Folha de S. Paulo
Os militares não deveriam privar com certos
paisanos -para não serem confundidos com eles
Todos os dias, políticos, governantes e
empresários são flagrados em alguma sujeira e tachados de irresponsáveis,
corruptos, venais ou coisa pior. Um ou outro, isoladamente, pode chamar seu
acusador a se explicar, mas nenhuma dessas categorias tem audácia ou esprit de
corps suficiente para reagir em bloco contra a imprecação. Quando, digamos,
Jair Bolsonaro e seus filhos são chamados de assaltantes dos cofres públicos
pela prática da rachadinha, os políticos não se juntam para emitir uma nota
ameaçando a democracia. Aliás, nem os próprios aliados deles os defendem —não
são suicidas.
Mas, se um general de escrivaninha é declarado suspeito de algum malfeito e isso é confirmado por uma série de testemunhas, o azedume corre os quartéis. Se essas suspeitas atingem também alguns coronéis e tenentes-coronéis de suas relações, os militares espumam, falam em desrespeito às instituições e insinuam que vão mandar lubrificar o canhão. E por que, ao contrário das outras categorias, fazem isso?
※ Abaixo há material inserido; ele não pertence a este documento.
(** [ticker.earnings_dates]: a data frame indexed by time (only the number
    of its columns matters here), or something that is not a data frame. *)
Inductive EarningsDates :=
| EarningsFrame (ncols : nat) (index : DatetimeIndex)
| EarningsOther.

(** A ticker handle: each property either yields a value or raises when it
    is read.  [dividends] is the series of (time, amount) pairs in the order
    the client delivers it. *)
Record Ticker := mkTicker {
  info : result (gmap string pyval);
  calendar : result Calendar;
  earnings_dates : result EarningsDates;
  dividends : result (list (Timestamp * Q))
}.

(** The world as one call of [get_stock_info] meets it: the outcome of
    [yf.Ticker(symbol)] and the two readings of [datetime.now(ny_tz)]. *)
Record Env := mkEnv {
  yf_Ticker : result Ticker;
  now_resolve : Z;
  now_validate : Z
}.

(** The returned dict: keys in insertion order. *)
Definition record : Type := list (string * pyval).

Fixpoint record_get (r : record) (key : string) : option pyval :=
  match r with
  | [] => None
  | (k, v) :: r' => if String.eqb k key then Some v else record_get r' key
  end.

Definition record_keys (r : record) : list string := map fst r.

Definition required_keys : list string :=
  ["Stock Symbol"; "Company Name"; "Next Earnings Report Date";
   "Dividend Offered"; "Ex-Dividend Date"; "Annual Dividend Yield"].

(** ** Series arithmetic *)

Definition series_sum (amounts : list Q) : Q := fold_right Qplus 0%Q amounts.

(** Line 78:
    [recent_dividends.head(4).sum() if len(recent_dividends) >= 4
     else recent_dividends.sum() * (4 / len(recent_dividends))] *)
Definition annual_div_rate (recent_dividends : list (Timestamp * Q)) : Q :=
  let amounts := map snd recent_dividends in
  if (4 <=? length recent_dividends)%nat
  then series_sum (firstn 4 amounts)
  else (series_sum amounts * (4 / inject_Z (Z.of_nat (length recent_dividends))))%Q.

(** Line 79: [info.get('regularMarketPrice', info.get('currentPrice'))] *)
Definition latest_price (info : gmap string pyval) : pyval :=
  dict_get info "regularMarketPrice" (dict_get info "currentPrice" PyNone).

(** What dividing a double by a value that is not a number raises. *)
Definition division_type_error : exn :=
  Exception "unsupported operand type(s) for /".

(** Line 81: [(annual_div_rate / latest_price) * 100], reached only with a
    truthy [latest_price]. *)
Definition yield_percent (rate : Q) (price : pyval) : result Q :=
  match price with
  | PyNum p => Return (rate / p * 100)%Q
  | _ => Raise division_type_error
  end.

Definition result_bind {A B} (r : result A) (f : A -> result B) : result B :=
  match r with
  | Return a => f a
  | Raise e => Raise e
  end.

(** [DataFrame.empty]: no rows or no columns. *)
Definition frame_empty (ncols nrows : nat) : bool :=
  Nat.eqb ncols 0 || Nat.eqb nrows 0.

(** ** The per-symbol normalizer *)

Section Normalizer.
Porque eles têm o lubrificante —e o canhão.
Os militares se julgam diferentes de nós,
os paisanos. E são mesmo. A farda lhes dá imunidades e privilégios com que nem
sonhamos. Eles têm, por exemplo, seus próprios e generosos planos de carreira,
saúde e previdência e até a capacidade de se administrar leniente Justiça. Sua
autossuficiência só não é total porque dependem de nós, os paisanos, para
sustentá-los com nossos impostos.
Por se verem tão acima de si mesmos, os
militares não deveriam rebaixar-se a privar com determinados políticos,
negociantes, contrabandistas, atravessadores, reverendos, cabos da polícia e
outros espécimes típicos do governo Bolsonaro, muito menos em negócios
envolvendo milhões de dólares e vidas.
Se privam, deixam de ser diferentes e arriscam-se a serem tratados por nós com a mesma sem-cerimônia com que nos referimos aos nossos velhacos.